Right before she flings herself in front of a train, she thinks “I will punish him and escape from every one and from myself.” The goal of her suicide is to “punish” her lover— it is not to escape love that she kills herself, but to continue love’s narrative. And as we’ve already seen, part of love is wishing that you were dead.
5. Ryan Gosling
“It’s not going to be easy. It’s going to be really hard. And we’re going to have to work on this every day, but I want to do that because I want you. I want all of you, forever, you and me.”
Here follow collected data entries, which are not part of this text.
(** * Scaffold command construction: the Claude Code variant

    A shallow embedding of [scaffolds/base.py] and [scaffolds/claudecode.py]:
    the environment mapping, the setup script with its JSON payload, the
    command sequence built from a list of queries, and the shell escaping
    primitive, with the properties their specification states.

    A Python [str] is modelled as a [string] holding its UTF-8 bytes.  Every
    character the code inspects or inserts is ASCII, and an ASCII byte occurs
    in a UTF-8 text only as itself, so the byte-wise functions below act on
    the encoding as the Python functions act on the text. *)

From Stdlib Require Import Ascii String List Arith Lia.
From stdpp Require Import base strings list gmap.

(** ** Characters that cannot be written inside a literal *)

Definition dquote_c : ascii := "034"%char.
Definition squote_c : ascii := "039"%char.
Definition bslash_c : ascii := "\"%char.
Definition dollar_c : ascii := "$"%char.
Definition btick_c : ascii := "`"%char.
Definition newline_c : ascii := "010"%char.

Definition dquote : string := String dquote_c "".
Definition squote : string := String squote_c "".

(** ** The fragment of Python the two modules use *)

Module Py.
Lemma recv_n_loop_unfold fuel n buf :
  recv_n_loop fuel n buf =
  if len buf <? n then
    match fuel with
    | O => spin
    | S fuel =>
        chunk <- ser_read (n - len buf) ;;
        match chunk with
        | EmptyString => sleep 10 ;;; recv_n_loop fuel n buf
        | _ => recv_n_loop fuel n (buf +:+ chunk)
        end
    end
  else ret buf.
Proof. by destruct fuel. Qed.

Lemma read_exact_loop_unfold fuel n out cb got last hashed :
  read_exact_loop fuel n out cb got last hashed =
  if got <? n then
    match fuel with
    | O => spin
    | S fuel =>
        chunk <- ser_read (Z.min 16384 (n - got)) ;;
        match chunk with
        | EmptyString =>
            sleep 10 ;;; read_exact_loop fuel n out cb got last hashed
        | _ =>
            fs_do (Fs.append out chunk) ;;;
            let hashed := hashed +:+ chunk in
            let got := got + len chunk in
            match cb with
            | Some cb =>
                if PROGRESS_INTERVAL <=? got - last then
                  cb got ;;; read_exact_loop fuel n out (Some cb) got got hashed
                else read_exact_loop fuel n out (Some cb) got last hashed
            | None => read_exact_loop fuel n out None got last hashed
            end
        end
    end
  else ret (got, sha256_hexdigest hashed).
Proof. destruct fuel; [done |]. simpl. by destruct cb. Qed.

(** *** Progress reports *)

Lemma progress_cb_eq g w :
  progress_cb g w = Ok tt (add_event (Tx (progress_line g)) w).
Proof. reflexivity. Qed.

Lemma read_exact_loop_progress fuel n out got last hashed w :
  ∃ counts,
    sent (w_trace (result_world
            (read_exact_loop fuel n out (Some progress_cb) got last hashed w))) =
      sent (w_trace w) ++ map progress_line counts ∧
    spaced last counts ∧
    Forall (λ g, g ≤ n) counts.
Proof.
  revert got last hashed w.
  induction fuel as [|fuel IH]; intros got last hashed w;
    rewrite read_exact_loop_unfold;
    destruct (Z.ltb_spec got n) as [Hlt | Hge];
    try (exists []; simpl; by rewrite app_nil_r).
  unfold bind at 1.
  destruct (ser_read_spec (Z.min 16384 (n - got)) w)
    as (chunk & buf & arr & -> & Hlen & _).
  destruct chunk as [|c chunk].
  - unfold bind, sleep, emit.
    destruct (IH got last hashed (add_event (Sleep 10) (set_rx buf arr w)))
      as (counts & Hsent & Hsp & Hle).
    exists counts. rewrite Hsent. split; [by sent_norm | done].
  - unfold bind at 1, fs_do.
    destruct (Fs.append out _ _) as [e | fs'].
    { exists []. simpl. by rewrite app_nil_r. }
    cbn zeta.
    set (got' := got + len (String c chunk)).
    assert (got' ≤ n) as Hgot'.
    { unfold got', len. lia. }
    destruct (Z.leb_spec PROGRESS_INTERVAL (got' - last)) as [Hrep | Hnot].
    + unfold bind at 1. rewrite progress_cb_eq.
      destruct (IH got' got' (hashed +:+ String c chunk)
                  (add_event (Tx (progress_line got'))
                     (set_fs fs' (set_rx buf arr w))))
        as (counts & Hsent & Hsp & Hle).
      exists (got' :: counts). rewrite Hsent.
      split; [by sent_norm |]. split; [| by constructor].
      simpl. split; [lia | done].
    + destruct (IH got' last (hashed +:+ String c chunk)
                  (set_fs fs' (set_rx buf arr w)))
        as (counts & Hsent & Hsp & Hle).
      exists counts. by rewrite Hsent.
Qed.

Lemma spaced_sorted last counts :
  spaced last counts →
  Forall (λ g, last < g) counts ∧ StronglySorted Z.lt counts.
Proof.
  revert last. induction counts as [|g counts IH]; intros last Hsp.
  - split; constructor.
  - destruct Hsp as [Hstep Hrest]. destruct (IH g Hrest) as [Hall Hsorted].
    unfold PROGRESS_INTERVAL in Hstep. split.
    + constructor; [lia |]. eapply Forall_impl; [exact Hall |].
      intros x Hx. simpl in Hx. lia.
    + by constructor.
Qed.

(** C10. While one payload is received, what the agent sends is a
    sequence of PROGRESS lines whose byte counts are strictly increasing,
    each at least 65536 beyond the one before (the first at least 65536),
    and none above the declared size. This holds wherever the reception
    stands: finished, failed, or still reading. *)
Theorem progress_counts_spaced fuel n out_archive_path w :
  ∃ counts,
    sent (w_trace (result_world
            (read_exact fuel n out_archive_path (Some progress_cb) w))) =
      sent (w_trace w) ++ map progress_line counts ∧
    spaced 0 counts ∧
    StronglySorted Z.lt counts ∧
    Forall (λ g, g ≤ n) counts.
Proof.
  unfold read_exact, with_path.
  destruct (resolve out_archive_path) as [out|].
  2: { exists []. simpl. rewrite app_nil_r. repeat split; constructor. }
  unfold bind at 1, emit at 1. unfold bind at 1, fs_do.
  cbn [w_fs add_event].
  destruct (Fs.open_w out (w_fs w)) as [e | fs'].
  { exists []. sent_norm. repeat split; constructor. }
  destruct (read_exact_loop_progress fuel n out 0 0 EmptyString
              (set_fs fs' (add_event (FsOpenW out) w)))
    as (counts & Hsent & Hsp & Hle).
  exists counts. rewrite Hsent.
  split; [by sent_norm |]. split; [done |]. split; [| done].
  by apply spaced_sorted in Hsp as [_ ?].
Qed.

End ReadFacts.

(** ** Payload reads on a link that has gone silent *)

Section SilentFacts.
Context `{Externals}.

Import Receiver.

Lemma parent_ne (k : list string) : k ≠ [] → Fs.parent k ≠ k.
Proof.
  intros Hk Heq. unfold Fs.parent in Heq.
  pose proof (app_removelast_last EmptyString Hk) as Hsplit.
  rewrite Heq in Hsplit. apply (f_equal length) in Hsplit.
  rewrite length_app in Hsplit. simpl in Hsplit. lia.
Qed.

Lemma lookup_node_insert_ne (fs : Fs.t) (k p : list string) (v : node) :
  p ≠ k → Fs.lookup_node (<[k := v]> fs) p = Fs.lookup_node fs p.
Proof. intros Hne. destruct p; [done |]. simpl. by rewrite lookup_insert_ne. Qed.

Lemma writable_insert_file (fs : Fs.t) (k : list string) (d : string) :
  Fs.writable fs k = None → Fs.writable (<[k := File d]> fs) k = None.
Proof.
  unfold Fs.writable. intros Hw.
  destruct k as [|c k]; [by destruct (Fs.lookup_node fs (Fs.parent [])) as [[]|] |].
  rewrite lookup_node_insert_ne by (by apply parent_ne).
  cbn [Fs.lookup_node] in *. rewrite lookup_insert_eq.
  destruct (Fs.lookup_node fs (Fs.parent (c :: k))) as [[]|];
    destruct (fs !! (c :: k)) as [[]|]; done.
Qed.

Lemma append_writable (fs : Fs.t) (k : list string) (data : string) :
  Fs.writable fs k = None →
  ∃ fs', Fs.append k data fs = inr fs' ∧ Fs.writable fs' k = None.
Proof.
  intros Hw. unfold Fs.append. rewrite Hw.
  destruct (fs !! k) as [[old|]|]; eexists; (split; [done |]);
    by apply writable_insert_file.
Qed.

Lemma recv_n_loop_silent n fuel buf w :
  w_arrivals w = [] →
  len buf + len (w_rxbuf w) < n →
  ∃ w', recv_n_loop fuel n buf w = Running w' ∧
        sent (w_trace w') = sent (w_trace w) ∧
        w_fs w' = w_fs w.
Proof.
  revert buf w. induction fuel as [|fuel IH]; intros buf w Harr Hshort;
    rewrite recv_n_loop_unfold;
    (destruct (Z.ltb_spec (len buf) n) as [Hlt | Hge]; [| unfold len in *; lia]).
  - by exists w.
  - unfold bind at 1.
    destruct (ser_read_spec (n - len buf) w) as (chunk & rest & arr & -> & _ & Hrx).
    destruct (Hrx Harr) as [-> Hbuf].
    assert (len (w_rxbuf w) = len chunk + len rest) as Hlen.
    { unfold len. rewrite Hbuf, str_length_app. lia. }
    destruct chunk as [|c chunk].
    + unfold bind, sleep, emit.
      destruct (IH buf (add_event (Sleep 10) (set_rx rest [] w))) as (w' & -> & Hs & Hfs);
        [done | simpl; unfold len in *; simpl in *; lia |].
      exists w'. split; [done |]. rewrite Hs, Hfs. split; [by sent_norm | done].
    + destruct (IH (buf +:+ String c chunk) (set_rx rest [] w)) as (w' & -> & Hs & Hfs);
        [done | simpl; unfold len in *; rewrite str_length_app; lia |].
      by exists w'.
Qed.

Lemma read_exact_loop_silent n out fuel got last hashed w :
  w_arrivals w = [] →
  got + len (w_rxbuf w) < n →
  Fs.writable (w_fs w) out = None →
  ∃ w', read_exact_loop fuel n out (Some progress_cb) got last hashed w = Running w'.
Proof.
  revert got last hashed w.
  induction fuel as [|fuel IH]; intros got last hashed w Harr Hshort Hw;
    rewrite read_exact_loop_unfold;
    (destruct (Z.ltb_spec got n) as [Hlt | Hge]; [| unfold len in *; lia]).
  - by exists w.
  - unfold bind at 1.
    destruct (ser_read_spec (Z.min 16384 (n - got)) w)
      as (chunk & rest & arr & -> & _ & Hrx).
    destruct (Hrx Harr) as [-> Hbuf].
    assert (len (w_rxbuf w) = len chunk + len rest) as Hlen.
    { unfold len. rewrite Hbuf, str_length_app. lia. }
    destruct chunk as [|c chunk].
    + unfold bind, sleep, emit.
      apply IH; [done | simpl; unfold len in *; simpl in *; lia | done].
    + unfold bind at 1, fs_do. cbn [w_fs set_rx].
      destruct (append_writable (w_fs w) out (String c chunk) Hw) as (fs' & -> & Hw').
      cbn zeta.
      destruct (PROGRESS_INTERVAL <=? _).
      * unfold bind at 1. rewrite progress_cb_eq.
        apply IH; [done | simpl; lia | done].
      * apply IH; [done | simpl; lia | done].
Qed.

(** A payload read returns only with the declared size reached. *)
Lemma recv_n_loop_complete n fuel buf w b w' :
  recv_n_loop fuel n buf w = Ok b w' → n ≤ len b.
Proof.
  revert buf w. induction fuel as [|fuel IH]; intros buf w;
    rewrite recv_n_loop_unfold;
    destruct (Z.ltb_spec (len buf) n) as [Hlt | Hge];
    try (intros [= <- _]; lia).
  unfold bind at 1.
  destruct (ser_read_spec (n - len buf) w) as (chunk & rest & arr & -> & _).
  destruct chunk as [|c chunk].
  - unfold bind, sleep, emit. apply IH.
  - apply IH.
Qed.

(** What [read_exact] has done when it returns: the bytes it hashed are
    the contents of the staging file, their number is the declared size,
    and no other entry of the filesystem has changed. *)
Lemma read_exact_loop_ok n out fuel got last hashed w g d w2 :
  read_exact_loop fuel n out (Some progress_cb) got last hashed w = Ok (g, d) w2 →
  w_fs w !! out = Some (File hashed) →
  got = len hashed →
  ∃ data,
    w_fs w2 !! out = Some (File data) ∧
    d = sha256_hexdigest data ∧
    g = len data ∧
    n ≤ g ∧ (got ≤ n → g ≤ n) ∧
    (∀ k, k ≠ out → w_fs w2 !! k = w_fs w !! k) ∧
    w_config w2 = w_config w.
Proof.
  revert got last hashed w.
  induction fuel as [|fuel IH]; intros got last hashed w;
    rewrite read_exact_loop_unfold;
    destruct (Z.ltb_spec got n) as [Hlt | Hge];
    try (intros [= <- <- <-] Hfile Hgot; exists hashed;
         repeat split; done || lia).
  unfold bind at 1.
  destruct (ser_read_spec (Z.min 16384 (n - got)) w)
    as (chunk & rest & arr & -> & Hchunk & _).
  destruct chunk as [|c chunk].
  - unfold bind, sleep, emit. intros Hrun Hfile Hgot.
    destruct (IH _ _ _ _ Hrun Hfile Hgot) as (data & ? & ? & ? & ? & ? & ? & ?).
    exists data. repeat split; done.
  - unfold bind at 1, fs_do. cbn [w_fs set_rx].
    destruct (Fs.append out (String c chunk) (w_fs w)) as [e | fs'] eqn:Happ; [done |].
    cbn zeta. intros Hrun Hfile Hgot.
    pose proof (append_file _ _ _ _ _ Happ Hfile) as Hfile'.
    assert (got + len (String c chunk) = len (hashed +:+ String c chunk)) as Hgot'.
    { unfold len. rewrite str_length_app. unfold len in Hgot. lia. }
    assert (got + len (String c chunk) ≤ n) as Hle by (unfold len; lia).
    assert (∃ last' w1,
              read_exact_loop fuel n out (Some progress_cb)
                (got + len (String c chunk)) last' (hashed +:+ String c chunk) w1
              = Ok (g, d) w2 ∧
              w_fs w1 = fs' ∧ w_config w1 = w_config w) as (last' & w1 & Hrun' & Hfs1 & Hc1).
    { destruct (PROGRESS_INTERVAL <=? _).
      - unfold bind at 1 in Hrun. rewrite progress_cb_eq in Hrun.
        by eexists _, _.
      - by eexists _, _. }
    rewrite <- Hfs1 in Hfile'.
    destruct (IH _ _ _ _ Hrun' Hfile' Hgot') as (data & ? & ? & ? & ? & Hup & Hother & Hcfg).
    exists data. repeat split; try done.
    + intros _. by apply Hup.
    + intros k Hk. rewrite Hother, Hfs1 by done. by eapply append_other.
    + by rewrite Hcfg.
Qed.

Lemma archive_key_nonempty : archive_key ≠ [].
Proof. unfold archive_key. by destruct app_key. Qed.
True love is excruciating. That’s what The Notebook taught us, with its passionate rain-soaked kisses, screaming matches, crying, and ultimate tragedy. Even if, after years of depression and solitude, you end up getting the girl, she’ll eventually get dementia and forget you which will be super insanely painful and then you’ll both end up dead. At least they’ll make a movie out of it.
6. Drake/ All Music
The concept of giving up everything for one’s love is frequently invoked in pop songs. Take Drake singing “I think I’d die for you”. It’s not really love unless you’re totally prepared to end your own life for it– never mind that outside of The Bible or Sophie’s Choice you’re pretty much guaranteed not to have to follow through.
Taylor Swift basically made her career off of being heartbroken. “I’m dying to know is it killing you like it’s killing me?” she sings. Even obnoxiously innocent girls next door want to die from love! It’s a total epidemic!
This is all to say: if you’re feeling bummed because it’s V Day and you’re suffering, just remember that people in love have been suffering too, ever since the beginning of being human.